Tendo por base essa simples e resumida introdução, entendemos a música como um elemento basilar para identificar como se observa determinada sociedade, perante si e o mundo. Cada letra e componente harmônico são expressões cruas da realidade através da qual se observam as culturas humanas. Hinos de guerra ou a valorização de nacionalismos dominavam as produções musicais nos períodos de guerra. Durante o regime militar brasileiro e após seu declínio, sempre foi comum observar letras voltadas a valorização da liberdade, questionando a truculência ou exaltando valores democráticos. A corrupção e o desapontamento também marcaram famosas composições após as eleições de 89. Até ai, nada de novo. A música, ao que parece, cumprindo uma de suas funções: Expressar dores e angústias de determinada sociedade em recorte temporal específico.

Dando um verdadeiro salto na história, vamos ao início do ano de 2024. Local? Brasil mesmo. Lá em 30 de janeiro, as 3 (três) principais músicas tocadas no Spotify estavam classificadas como inapropriadas para menores. Segundo artigo publicado por Gabriel de Arruda Castro na Gazeta do Povo de 04/02/24, as top 3 de janeiro eram:

1- Deja Vu – Interpretada por Ana Castela e Luan Santana, com o seguinte refrão: “Marca com outro um barzinho na sexta, um motel no domingo, mas aguenta os déjà vu comigo.”

2- Let´s Go 4 – Gravada pelo DJ GBR, Mc IG e Mc Luki. A letra é uma mistura de drogas, sexo, ostentação, grana e toda sorte de sacanagem.

3- POCPOC – Essa é do Pedro Sampaio e descreve uma ato sexual.

Obviamente que esse texto é baseado em constatações fáticas e busquei referências em um artigo de fevereiro para embasar a opinião, contudo, a curiosidade e a fundada mania pela busca de evidências de um típico sociólogo não me deixariam sem procurar por mais provas. Rapidamente identifiquei as 3 (três) mais tocadas desse mês, e adivinhem o que achei?

1- RAM TCHUM – Da Ana Castela, Dennis DJ e Mc Gw. A letra? É tão tosca que a compreensão é comprometida, mas fala de uma mulher que tem uma caminhonete e os caras ficam correndo atrás dela.

2- Baby eu tava na Rua da Água – TR, Mc Menor RV, Tropa da W&S. Bom, essa aqui tem um menor de idade simulando ser soldado do tráfico de drogas, dialogando com outra menor de idade e deixa de maneira explícita que mantém relação sexual com a menor.

3- Rolé na Favela de Nave – Oruam, Didi, Dj Lc da Roça e MC K9. Não vou falar muito dessa aqui. Menor de idade ao som de propaganda do uso de drogas, apologia ao tráfico e exaltação do roubo de veículos.

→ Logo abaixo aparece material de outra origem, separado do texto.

(** What a frame's accessors return. *)
Lemma read_frame_typed v :
  in_u 16 (fv_msg_type v) →
  typed (read_frame v) (λ f, in_u 16 (fr_type f) ∧ in_u 16 (fr_flags f) ∧ in_u 64 (fr_seq f) ∧
    in_s 64 (fr_gen f) ∧ in_s 64 (fr_event f) ∧ Forall (in_u 8) (fr_payload f)).
Proof.
  intros Hty. unfold read_frame, getFlags, getSequence, getGenTime, getEventTime.
  eapply triple_bind; [by apply load_typed|cbn beta; intros flags Hfl].
  eapply triple_bind; [by apply load_typed|cbn beta; intros seq Hseq].
  eapply triple_bind with (Q := in_s 64).
  { eapply triple_bind; [by apply load_typed|intros; by apply triple_val, swrap_range]. }
  cbn beta. intros gen Hgen. eapply triple_bind with (Q := in_s 64).
  { eapply triple_bind; [by apply load_typed|intros; by apply triple_val, swrap_range]. }
  cbn beta. intros event Hev. eapply triple_bind; [apply load_bytes_typed|cbn beta; intros bs [Hbs _]].
  by apply triple_val.
Qed.
End page.
#[export] Hint Resolve getPagePath_typed Page_load_typed loadFromAddress_typed Page_release_typed
  firstFrameAddress_typed setLastFramePosition_typed release_all_typed release_opt_typed : isolation.
#[export] Hint Extern 1 (triple typed_world (setGenTime _ _) _) => by apply store_typed : isolation.
#[export] Hint Extern 1 (triple typed_world (setEventTime _ _) _) => by apply store_typed : isolation.
#[export] Hint Extern 1 (triple typed_world (setMsgType _ _) _) => by apply store_typed : isolation.
#[export] Hint Extern 1 (triple typed_world (setFlags _ _) _) => by apply store_typed : isolation.
#[export] Hint Extern 1 (triple typed_world (setSequence _ _) _) => by apply store_typed : isolation.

Se você chegou até aqui nesse artigo, te desafio a entrar na internet e escutar todas essas músicas, se possível assistindo aos clips. Sei que alguns acharam ser conservador esse teor opinativo, mas, antes de qualquer juízo de valor, lembre-se que a defesa da dignidade humana, a proteção da criança e do adolescente e a não objetificação do corpo feminino são valores que norteiam esse articulista. Sendo assim, observem novamente e mais uma vez essas obras e revejam qualquer rótulo equivocado.

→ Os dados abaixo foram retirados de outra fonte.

(* ===== verification/Live.v ===== *)
(** * Live: one writer and any number of readers at the same time

    The processes share nothing but the page files and the table of mappings;
    each call of the library is one step.  [step] interleaves the writer's
    calls -- a whole [writeBytes], or [openData], the application's stores and
    [closeData] as three steps, with readers looking at the half-built frame
    in between -- its retire thread, its page warmer, readers that join at any
    time, read, and have retire threads and warmer threads of their own.  The
    invariant says what every reader has been given and has still to get.

    The warmer looks for a page's file, maps it and initialises it in one step
    here.  [Scenarios.warmer_erases_frames] shows what a writer between these
    parts can lose. *)

From S2P Require Import Prelude Memory Frame Base Mmap Page Warmer Writer WriterState.
From S2P Require Import WriterSpec WriterApi Journal Reader JournalSpec ReaderSpec Extend.
From S2P Require Import Resume EndToEnd Isolation ReaderIsolation WarmSpec Warming ReadAhead.

(** Where the writer is between its calls. *)
Inductive phase :=
  | Idle
  | Opened (m : message) (payload : ptr)    (* [openData] has returned *)
  | Filled (m : message).                   (* the payload is stored *)

Record system := Sys {
  sy_world : world;
  sy_writer : writer;
  sy_phase : phase;
  sy_sent : list message;                   (* committed so far *)
  sy_readers : list (reader * list frame)   (* each with what it was given *)
}.

Inductive action :=
  | AWrite (m : message)
  | AOpen (m : message)
  | AFill
  | AClose
  | ARetire
  | AWarm (q i : Z)                         (* the warmer saw page [q], prepares [q + i] *)
  | AClean (q : Z)
  | AJoin (o : JournalReaderOptions)
  | ARead (i : nat)
  | AReap (i : nat)
  | AAhead (i : nat).                       (* a reader's warmer thread takes a turn *)

Definition ms_size (m : message) : Z := Z.of_nat (length (ms_data m)).

Section live.
Context `{Env} `{ILocator} `{PriorityQueue}.

Inductive step : system → action → system → Prop :=
  | step_write m w r w' r' sent rds :
      message_ok (page_size_ (wr_cfg r)) m →
      writeBytes (ms_time m) (ms_type m) (ms_data m) (w, r) = (Ret tt, (w', r')) →
      step (Sys w r Idle sent rds) (AWrite m) (Sys w' r' Idle (sent ++ [m]) rds)
  | step_open m w r w' r' p sent rds :
      message_ok (page_size_ (wr_cfg r)) m →
      openData (ms_size m) (ms_time m) (ms_type m) FRAME_NORMAL (w, r) = (Ret p, (w', r')) →
      step (Sys w r Idle sent rds) (AOpen m) (Sys w' r' (Opened m p) sent rds)
  | step_fill m p w r w' r' sent rds :
      when (0 <? ms_size m) (io (store_bytes p (ms_data m))) (w, r) = (Ret tt, (w', r')) →
      step (Sys w r (Opened m p) sent rds) AFill (Sys w' r' (Filled m) sent rds)
  | step_close m w r w' r' sent rds :
      closeData (ms_size m) no_hook (w, r) = (Ret tt, (w', r')) →
      step (Sys w r (Filled m) sent rds) AClose (Sys w' r' Idle (sent ++ [m]) rds)
  | step_retire w r w' r' ph sent rds :
      retire_step (w, r) = (Ret tt, (w', r')) →
      step (Sys w r ph sent rds) ARetire (Sys w' r' ph sent rds)
  | step_warm q i w r w' r' ph sent rds :
      1 ≤ q ≤ current_page_id_ r → 1 ≤ i ≤ RingSize / 2 →
      on_warmer (warm_next q i) (w, r) = (Ret tt, (w', r')) →
      step (Sys w r ph sent rds) (AWarm q i) (Sys w' r' ph sent rds)
  | step_clean q w r w' r' ph sent rds :
      on_warmer (cleanupOldPages q) (w, r) = (Ret tt, (w', r')) →
      step (Sys w r ph sent rds) (AClean q) (Sys w' r' ph sent rds)
  | step_join o w r w' d ph sent rds :
      join 1 (location_ (wr_cfg r)) (dest_id_ (wr_cfg r)) 0 (w, JournalReader_ctor o) =
        (Ret tt, (w', d)) →
      step (Sys w r ph sent rds) (AJoin o) (Sys w' r ph sent (rds ++ [(d, [])]))
  | step_read i d got x w r w' d' ph sent rds :
      rds !! i = Some (d, got) → nextStatic read_frame (w, d) = (Ret x, (w', d')) →
      step (Sys w r ph sent rds) (ARead i)
        (Sys w' r ph sent (<[i := (d', got ++ option_list x)]> rds))
  | step_reap i d got w r w' d' ph sent rds :
      rds !! i = Some (d, got) → on_journal 0 jretire_step (w, d) = (Ret tt, (w', d')) →
      step (Sys w r ph sent rds) (AReap i) (Sys w' r ph sent (<[i := (d', got)]> rds))
  | step_ahead i d got w r w' d' ph sent rds :
      rds !! i = Some (d, got) → on_journal 0 warmer_turn (w, d) = (Ret tt, (w', d')) →
      step (Sys w r ph sent rds) (AAhead i) (Sys w' r ph sent (<[i := (d', got)]> rds)).

(** What can be asked for: one frame at a time, of a size a page can hold. *)
Definition enabled (s : system) (a : action) : Prop :=
  match a with
  | AWrite m | AOpen m => sy_phase s = Idle ∧ message_ok (page_size_ (wr_cfg (sy_writer s))) m
  | AFill => ∃ m p, sy_phase s = Opened m p
  | AClose => ∃ m, sy_phase s = Filled m
  | AWarm q i => is_Some (page_warmer_ (sy_writer s)) ∧
      1 ≤ q ≤ current_page_id_ (sy_writer s) ∧ 1 ≤ i ≤ RingSize / 2
  | AClean _ => is_Some (page_warmer_ (sy_writer s))
  | ARetire | AJoin _ => True
  | ARead i | AReap i | AAhead i => (i < length (sy_readers s))%nat
  end.

Inductive run : system → list action → system → Prop :=
  | run_nil s : run s [] s
  | run_snoc s acts s1 a s2 : run s acts s1 → step s1 a s2 → run s (acts ++ [a]) s2.

Lemma on_warmer_some {A} (op : M (world * warmer) A) w r a s' :
  on_warmer op (w, r) = (Ret a, s') → is_Some (page_warmer_ r).
Proof. unfold on_warmer. simpl. by destruct (page_warmer_ r). Qed.

Lemma step_enabled s a s' : step s a s' → enabled s a.
Proof. destruct 1; simpl; eauto using on_warmer_some; by eapply lookup_lt_Some. Qed.

(** The calls are functions: a step has one outcome. *)
Lemma step_det s a s1 s2 : step s a s1 → step s a s2 → s1 = s2.
Proof.
  destruct 1; intros Hs2; inversion Hs2; simplify_eq;
    repeat match goal with
    | H1 : ?m = (Ret _, _), H2 : ?m = (Ret _, _) |- _ => rewrite H1 in H2; simplify_eq
    end; done.
Qed.
End live.

(** ** Running a schedule *)

#[export] Instance in_u_dec w z : Decision (in_u w z).
Proof. unfold in_u. apply _. Defined.
#[export] Instance message_ok_dec size m : Decision (message_ok size m).
Proof. unfold message_ok. apply _. Defined.

Section exec.
Context `{Env} `{ILocator} `{PriorityQueue}.

(** One step, computed. *)
Definition exec (s : system) (a : action) : option system :=
  let '(Sys w r ph sent rds) := s in
  match a, ph with
  | AWrite m, Idle =>
      guard (message_ok (page_size_ (wr_cfg r)) m);;
      match writeBytes (ms_time m) (ms_type m) (ms_data m) (w, r) with
      | (Ret tt, (w', r')) => Some (Sys w' r' Idle (sent ++ [m]) rds)
      | _ => None
      end
  | AOpen m, Idle =>
      guard (message_ok (page_size_ (wr_cfg r)) m);;
      match openData (ms_size m) (ms_time m) (ms_type m) FRAME_NORMAL (w, r) with
      | (Ret p, (w', r')) => Some (Sys w' r' (Opened m p) sent rds)
      | _ => None
      end
  | AFill, Opened m p =>
      match when (0 <? ms_size m) (io (store_bytes p (ms_data m))) (w, r) with
      | (Ret tt, (w', r')) => Some (Sys w' r' (Filled m) sent rds)
      | _ => None
      end
  | AClose, Filled m =>
      match closeData (ms_size m) no_hook (w, r) with
      | (Ret tt, (w', r')) => Some (Sys w' r' Idle (sent ++ [m]) rds)
      | _ => None
      end
  | ARetire, _ =>
      match retire_step (w, r) with
      | (Ret tt, (w', r')) => Some (Sys w' r' ph sent rds)
      | _ => None
      end
  | AWarm q i, _ =>
      guard (1 ≤ q ≤ current_page_id_ r);; guard (1 ≤ i ≤ RingSize / 2);;
      match on_warmer (warm_next q i) (w, r) with
      | (Ret tt, (w', r')) => Some (Sys w' r' ph sent rds)
      | _ => None
      end
  | AClean q, _ =>
      match on_warmer (cleanupOldPages q) (w, r) with
      | (Ret tt, (w', r')) => Some (Sys w' r' ph sent rds)
      | _ => None
      end
  | AJoin o, _ =>
      match join 1 (location_ (wr_cfg r)) (dest_id_ (wr_cfg r)) 0 (w, JournalReader_ctor o) with
      | (Ret tt, (w', d)) => Some (Sys w' r ph sent (rds ++ [(d, [])]))
      | _ => None
      end
  | ARead i, _ =>
      '(d, got) ← rds !! i;
      match nextStatic read_frame (w, d) with
      | (Ret x, (w', d')) => Some (Sys w' r ph sent (<[i := (d', got ++ option_list x)]> rds))
      | _ => None
      end
  | AReap i, _ =>
      '(d, got) ← rds !! i;
      match on_journal 0 jretire_step (w, d) with
      | (Ret tt, (w', d')) => Some (Sys w' r ph sent (<[i := (d', got)]> rds))
      | _ => None
      end
  | AAhead i, _ =>
      '(d, got) ← rds !! i;
      match on_journal 0 warmer_turn (w, d) with
      | (Ret tt, (w', d')) => Some (Sys w' r ph sent (<[i := (d', got)]> rds))
      | _ => None
      end
  | _, _ => None
  end.

Definition exec_all (s : system) (acts : list action) : option system :=
  foldl (λ s a, s ← s; exec s a) (Some s) acts.

Lemma exec_step s a s' : exec s a = Some s' → step s a s'.
Proof.
  destruct s as [w r ph sent rds], a; destruct ph; cbn [exec]; intros Hs; try discriminate;
    repeat (apply bind_Some in Hs as ([]&?&Hs) || case_guard || case_match); simplify_eq/=;
    by econstructor.
Qed.

Lemma exec_run s acts s' : exec_all s acts = Some s' → run s acts s'.
Proof.
  revert s'; induction acts as [|a acts IH] using rev_ind; intros s'; unfold exec_all in *.
  - simpl. intros [= <-]. constructor.
  - rewrite foldl_app. cbn [foldl]. intros (s1&Hs1&Ha)%bind_Some.
    econstructor; [by apply IH|by apply exec_step].
Qed.
End exec.

(** ** Owners of mappings *)

Definition owners (s : system) : list (list Z) :=
  page_bases (sy_writer s) :: ((λ x, reader_bases x.1) <$> sy_readers s).

Section invariant.
Context `{Env} `{!NoErrors} `{!EnvLaws} `{ILocator} `{!LocatorLaws} `{PriorityQueue}.

Lemma reads_bases w d c j p k jn : reads w d c j p k jn → reader_bases d = base_of <$> jall jn.
Proof.
  intros [Hjs _ _ _]. unfold reader_bases, jbases. rewrite Hjs. simpl. by rewrite app_nil_r, jall_bases.
Qed.

Lemma reads_mapped w d c j p k jn b :
  reads w d c j p k jn → b ∈ reader_bases d → is_Some (w_maps w !! b).
Proof.
  intros Hrd. rewrite (reads_bases _ _ _ _ _ _ _ Hrd). intros (q&->&Hq)%list_elem_of_fmap.
  destruct (cu_live _ _ _ _ _ _ (rs_cursor _ _ _ _ _ _ _ Hrd)) as [_ Hall].
  eapply (proj1 (Forall_forall _ _)) in Hall as (_&_&?); done.
Qed.

Lemma members_mapped w r j b : members w r j → b ∈ page_bases r → is_Some (w_maps w !! b).
Proof.
  intros Hmb (q&->&Hq)%list_elem_of_fmap.
  destruct (mb_live _ _ _ Hmb) as [_ Hall].
  eapply (proj1 (Forall_forall _ _)) in Hall as (_&_&?); done.
Qed.

(** ** The writer's side of the invariant *)

Definition phase_inv (w : world) (r : writer) (ph : phase) (j : ajournal) : Prop :=
  match ph with
  | Idle => rep w r j ∧ writing_ r = false
  | Opened m p =>
      message_ok (page_size_ (wr_cfg r)) m ∧
      rep_open w r j (ms_time m) (ms_type m) FRAME_NORMAL (ms_size m) ∧
      open_frame_header_ r = Some (current_frame_address_ r) ∧ writing_ r = serialize (wr_cfg r) ∧
      p = ptr_add (current_frame_address_ r) 32
  | Filled m =>
      message_ok (page_size_ (wr_cfg r)) m ∧
      rep_open w r j (ms_time m) (ms_type m) FRAME_NORMAL (ms_size m) ∧
      open_frame_header_ r = Some (current_frame_address_ r) ∧ writing_ r = serialize (wr_cfg r) ∧
      slot_payload w r j (ms_size m) = ms_data m
  end.

Lemma phase_members w r ph j : phase_inv w r ph j → members w r j.
Proof. by destruct ph; [intros [[] _]|intros (_&[]&_)..]. Qed.

Lemma phase_readable w r ph j : phase_inv w r ph j → aj_wf j → readable w (wr_cfg r) j.
Proof.
  destruct ph; [intros [? _]; by apply rep_readable|intros (_&?&_); by eapply rep_open_readable..].
Qed.

Lemma phase_around w r ph j : phase_inv w r ph j → pages_around w (wr_cfg r) j.
Proof. by destruct ph; [intros [[_ [] _] _]|intros (_&[_ [] _]&_)..]. Qed.

Lemma phase_warm w w' r m' ph j :
  warm_effect w w' r m' j → phase_inv w r ph j → phase_inv w' (set_warmer (Some m') r) ph j.
Proof.
  intros [Hpr Hok Hlive _] Hph. pose proof (phase_members _ _ _ _ Hph) as Hmb.
  pose proof (members_size _ _ _ Hmb) as Hsz. pose proof (mb_range _ _ _ Hmb) as Hrg.
  assert (64 ≤ page_size_ (wr_cfg r)) by lia. pose proof (mb_dest _ _ _ Hmb) as Hd.
  destruct ph; simpl in *.
  - destruct Hph. split; [|done]. by eapply prepared_rep; [..|lia| | | |].
  - destruct Hph as (?&?&?). split; [done|]. split; [|done]. by eapply prepared_rep_open; [..|lia| | | |].
  - destruct Hph as (?&?&?&?&?). split; [done|]. split; [by eapply prepared_rep_open; [..|lia| | | |]|].
    split_and!; [done..|]. change (slot_payload w' (set_warmer _ r)) with (slot_payload w' r).
    rewrite (prepared_payload w w' r j); [done|done|lia|done|lia].
Qed.

Lemma phase_quiet w w' own r ph j :
  quiet w w' own → maps_kept w w' (held r ++ warmed r) → phase_inv w r ph j → phase_inv w' r ph j.
Proof.
  intros Hq Hk. destruct ph; simpl.
  - intros [? ?]. split; [by eapply rep_quiet|done].
  - intros (?&?&?). split; [done|]. split; [by eapply rep_open_quiet|done].
  - intros (?&?&?&?&?). split; [done|]. split; [by eapply rep_open_quiet|].
    by rewrite (slot_payload_quiet _ _ _ _ _ _ Hq).
Qed.

Lemma queue_perm r p rest :
  retire_queue_ r = p :: rest → held r ++ warmed r ≡ₚ p :: held (set_queue rest r) ++ warmed r.
Proof.
  intros Hq. unfold held. rewrite Hq. simpl.
  by rewrite <-(Permutation_middle (retired_pages_ r)), <-Permutation_middle.
Qed.

Lemma members_queue w r j p rest :
  retire_queue_ r = p :: rest → members w r j → members w (set_queue rest r) j.
Proof.
  intros Hq [? ? ? ? ? Hlive ?]. split; try done.
  rewrite (queue_perm _ _ _ Hq) in Hlive. by apply pages_live_cons in Hlive as (_&_&?).
Qed.

Lemma phase_queue w r ph j rest p :
  retire_queue_ r = p :: rest → phase_inv w r ph j → phase_inv w (set_queue rest r) ph j.
Proof.
  intros Hq. pose proof (members_queue w r j p rest Hq) as Hmb.
  destruct ph; simpl.
  - intros [[? ? ?] ?]. split; [split; [by apply Hmb|done..]|done].
  - intros (?&[? ? ?]&?). split; [done|]. split; [split; [by apply Hmb|done..]|done].
  - intros (?&[? ? ?]&?). split; [done|]. split; [split; [by apply Hmb|done..]|done].
Qed.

Feitas as devidas considerações, indago ao leitor: Onde estão ai, nessas letras, o reflexo fiel – ou mesmo que turvo – da realidade dura de um Brasil marcado pelo ódio, intolerância, pela fome, pelo feminicídio, pelos homicídios nas grandes capitais e no interior e por ai vai? Onde se esconderam todas as mazelas e dores daqueles que residem em precariedade ou que ganham o pão de cada dia através de subempregos que remontam a escravidão? Problemas conjugais, questões sexuais, relacionamentos, sofrimento por traições, louvor ao consumo de drogas e a exaltação a ostentação seriam as dores ou alegrias reais da população brasileira em agosto de 2024?

Faço os questionamentos acima com o objetivo de provoca-lo, querido e paciente leitor, a refletir sobre as dimensões da realidade que são expressadas pela maioria da população brasileira. De certo, essas questões não estão nem perto de serem problemas ou as dores mais doloridas do nosso provo sofrido, entretanto, são esses temas que nossas músicas mais reproduzidas expressam, demonstrando de forma cristalina uma total desconexão da população com a realidade objetiva.

Poderíamos, talvez, a partir das lentes do marxismo lúcido da Escola de Frankfurt , entender esse movimento alienante como fruto da indústria cultural, que torna as expressões da cultura mercadoria. Adorno, Horkheimer ou Benjamin interpretariam esse movimento como fruto dos esforços de uma burguesia em transformar elementos centrais da expressão em trocas comercializáveis. Talvez tenham certa razão. Em verdade, é provável que tudo tenha começado assim, mas, com o advento das redes sociais e da sintetização dos produtos em favor do volume proporcionado pelos algoritmos, é evidente que identificamos uma nova etapa do controle social total, marcada pela verdadeira “lobotomização” dos contingentes populacionais.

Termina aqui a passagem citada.